La
Arquitectura de las Casonas
Proyecto
arquitectónico que marca el rompimiento de los antiguos
esquemas coloniales de la ciudad, el Paseo de Montejo constituyó
el detonante del nuevo panorama urbano que la capital yucateca
tendría en años posteriores.
La
construcción de suntuosas residencias de los ricos hacendados
y comerciantes alrededor de la vía, le imprimieron un nuevo
rostro a la Mérida de fines del siglo XIX, aún caracterizada
por los barrios surgidos en el período virreinal.
Las
tendencias y manifestaciones neoclásicas y del renacimiento
francés que la burguesía yucateca de aquella época
importó de Europa, también se reflejó en
las monumentales casonas que levantó para engalanar al
antiguo Paseo del Adelantado.
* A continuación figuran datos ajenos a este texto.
Lemma forward_length_mismatch_witness :
  fst (forward [0%nat; 1%nat] [2%nat; 0%nat; 1%nat] sample_net)
  = raise DimensionMismatch.
Proof.
  apply (forward_length_mismatch sample_net 2%nat 3%nat).
  - unfold well_shaped, table_shape. simpl.
    repeat split; try lia; repeat constructor.
  - repeat constructor.
  - repeat constructor.
  - simpl. lia.
  - simpl. lia.
  - simpl. lia.
Defined.

(** X2: on a well-shaped table [forward] returns a tensor exactly when
    every user index is below [num_users], every item index is below
    [num_items] and the two sequences have lengths that broadcast together:
    equal lengths, or one of the two sequences holding a single index. *)
Theorem forward_succeeds_iff (self : t) (num_users num_items : nat)
    (user_ids item_ids : list nat) :
  well_shaped self num_users num_items ->
  (exists predictions : tensor,
      fst (forward user_ids item_ids self) = ok predictions)
  <-> Forall (fun u => (u < num_users)%nat) user_ids
      /\ Forall (fun i => (i < num_items)%nat) item_ids
      /\ (length user_ids = length item_ids
          \/ length user_ids = 1%nat \/ length item_ids = 1%nat).
Proof.
  intros Hs. split.
  - intros [predictions Hok].
    destruct (in_range_or_not num_users user_ids) as [Hu | Hu].
    2:{ rewrite (forward_bad_index_value self num_users num_items) in Hok;
          [discriminate | now apply well_shaped_sized | now left]. }
    destruct (in_range_or_not num_items item_ids) as [Hi | Hi].
    2:{ rewrite (forward_bad_index_value self num_users num_items) in Hok;
          [discriminate | now apply well_shaped_sized | now right]. }
    destruct (compatible_dec (length user_ids) (length item_ids)) as [Hc | Hc].
    + now repeat split.
    + rewrite (forward_incompatible_value self num_users num_items) in Hok
        by assumption.
      discriminate.
  - intros (Hu & Hi & Hc).
    destruct (forward_compatible_value self num_users num_items
                user_ids item_ids Hs Hu Hi Hc) as [predictions Hp].
    exists predictions. now rewrite Hp.
Qed.

Lemma forward_succeeds_iff_witness :
  (exists predictions : tensor,
      fst (forward [1%nat; 0%nat] [2%nat] sample_net) = ok predictions)
  <-> Forall (fun u => (u < 2)%nat) [1%nat; 0%nat]
      /\ Forall (fun i => (i < 3)%nat) [2%nat]
      /\ (length [1%nat; 0%nat] = length [2%nat]
          \/ length [1%nat; 0%nat] = 1%nat \/ length [2%nat] = 1%nat).
Proof.
  apply (forward_succeeds_iff sample_net 2%nat 3%nat).
  unfold well_shaped, table_shape. simpl.
  repeat split; try lia; repeat constructor.
Defined.

End ScoringOutcomes.

Section ScoringBatches.

Import Torch BilinearNet.
Local Open Scope R_scope.

Lemma combine_app_same {A B : Type} :
  forall (a1 a2 : list A) (b1 b2 : list B),
    length a1 = length b1 ->
    combine (a1 ++ a2) (b1 ++ b2) = combine a1 b1 ++ combine a2 b2.
Proof.
  induction a1 as [|x a1 IH]; intros a2 [|y b1] b2 Hlen; simpl in *;
    try discriminate; [reflexivity|].
  f_equal. apply IH. lia.
Qed.

(** X3: where the predictions sit in what [forward] returns for a batch.
    On [n] in-range pairs, entry [k] of row [j] of the result is the dot
    product of pair [k] plus the user and item bias of pair [j]; so the
    prediction of pair [k] is entry [k] of row [k], and the other entries
    mix the embeddings of one pair with the biases of another. *)
Theorem forward_batch_entries (self : t) (num_users num_items : nat)
    (user_ids item_ids : list nat) :
  well_shaped self num_users num_items ->
  length user_ids = length item_ids ->
  Forall (fun u => (u < num_users)%nat) user_ids ->
  Forall (fun i => (i < num_items)%nat) item_ids ->
  exists predictions : tensor,
    fst (forward user_ids item_ids self) = ok predictions
    /\ forall j k : nat,
        (j < length user_ids)%nat ->
        (k < length user_ids)%nat ->
        nth k (nth j predictions []) 0
        = dot (row (user_embeddings self) (nth k user_ids 0%nat))
              (row (item_embeddings self) (nth k item_ids 0%nat))
          + bias (user_biases self) (nth j user_ids 0%nat)
          + bias (item_biases self) (nth j item_ids 0%nat).
Proof.
  intros Hs Hlen Hu Hi.
  rewrite (forward_value self num_users num_items) by assumption.
  eexists. split; [reflexivity|].
  intros j k Hj Hk.
  assert (Hn : length (combine user_ids item_ids) = length user_ids)
    by (rewrite length_combine, <- Hlen; apply Nat.min_id).
  set (row_of := fun pj : nat * nat =>
         map (fun pk : nat * nat =>
                dot (row (user_embeddings self) (fst pk))
                    (row (item_embeddings self) (snd pk))
                + bias (user_biases self) (fst pj)
                + bias (item_biases self) (snd pj))
             (combine user_ids item_ids)).
  rewrite (nth_indep _ [] (row_of (0%nat, 0%nat)))
    by (rewrite length_map; lia).
  rewrite (map_nth row_of). unfold row_of.
  set (entry := fun pk : nat * nat =>
         dot (row (user_embeddings self) (fst pk))
             (row (item_embeddings self) (snd pk))
         + bias (user_biases self)
             (fst (nth j (combine user_ids item_ids) (0%nat, 0%nat)))
         + bias (item_biases self)
             (snd (nth j (combine user_ids item_ids) (0%nat, 0%nat)))).
  rewrite (nth_indep _ 0 (entry (0%nat, 0%nat)))
    by (rewrite length_map; lia).
  rewrite (map_nth entry). unfold entry.
  rewrite !combine_nth by assumption. reflexivity.
Qed.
La transformación de los
conceptos y cualidades estructurales y estéticas de la
sobria arquitectura colonial, en nuevos estilos constructivos
en boga durante los albores de la centuria anterior, son algunos
de los elementos históricos y patrimoniales que hoy le
dan una presencia urbana singular al paseo, que con el paso de
las décadas ha transformado su original panorama.
Es
en los años setenta cuando, ante el avance implacable de
la "modernidad", comenzó la destrucción
arquitectónica del paseo de Montejo, con el consentimiento,
complacencia o ignorancia de las autoridades encargas para velar
y cuidar el valor insustituible del patrimonio de la ciudad.
González
Cicero (Op.Cit: 25) precisa que las pérdidas y la destrucción
de edificios coloniales y neoclásicos no sólo se
limitaron al Paseo de Montejo, sino que también se dieron
en varias construcciones del Centro Histórico de la ciudad,
incongruentemente sustituidas, en ambos casos, por estacionamientos
o nuevos inmuebles sin estilo arquitectónico definido.
"Aunque
estos cambios respondieron a las necesidades comerciales de Mérida,
le quitaron, a cambio, gran parte de su identidad y distinción,
propias de una ciudad con historia, abolengo y tradición"
(Ibidem:25).
A
pesar de que muchas de las residencias solariegas del paseo se
perdieron para siempre entre la bruma del pasado, a lo largo de
la todavía avenida más importante de la ciudad hay
algunos recintos e inmuebles, sobrevivientes del romántico
decimonónico, que recuerdan la concepción original
del espacio arbolado propio de un sector de exclusividad residencial,
que tiene una historia ligada a la bonanza henequenera de tiempos
lejanos en el Yucatán de los albores de un nuevo siglo.
En
las majestuosas casonas del Paseo de Montejo, según los
expertos, se identifican dos tendencias arquitectónicas
opuestas, resultado de similares temporalidades que a lo largo
de su cronología histórica conformaron este único
espacio urbano.
"Por
un lado está la arquitectura ecléctica de la época
del porfiriato y por otro se encuentra la arquitectura funcionalista
de la década de los sesentas. Entre ellos están
la neocolonial, la neoindigenista, la neoclásica y la arquitectura
art-decó" (Ovando Grajales: 136).
El
primer período, que comprende los finales del siglo XIX,
marca la etapa original de las residencias del Paseo caracterizadas
por una decoración ecléctica en boga, importada
de Europa, principalmente de Francia.
Lara
Navarrete (1998:41), señala con respecto al estilo constructivo
del período del porfiriato (último tercio del siglo
XIX hasta 1915) lo siguiente:
"En
este período se da una transformación de la arquitectura
y el urbanismo imperantes en la etapa colonial, esta transformación
es sustentada por los cambios económicos y sociales del
estado, provocados por el desarrollo de la industria henequenera.
El
desarrollo de esta industria origina la formación de una
oligarquía agroexportadora con intereses diferentes a los
de la etapa anterior.
Se
puede considerar que el urbanismo y la arquitectura de este período
se desarrollaron como un modo de autoafirmación simbólica
de la triunfante burguesía porfiriana para representar
la "modernidad" y con ello la superación de lo
colonial".
Por
el valor patrimonial, histórico y arquitectónico
que poseen, diez son los inmuebles enclavados en el Paseo de Montejo
incluidos en el "Derecho de Zona de Monumentos Históricos
de la Ciudad de Mérida, Yucatán", expedido
por el Diario Oficial del 18 de octubre de 1982.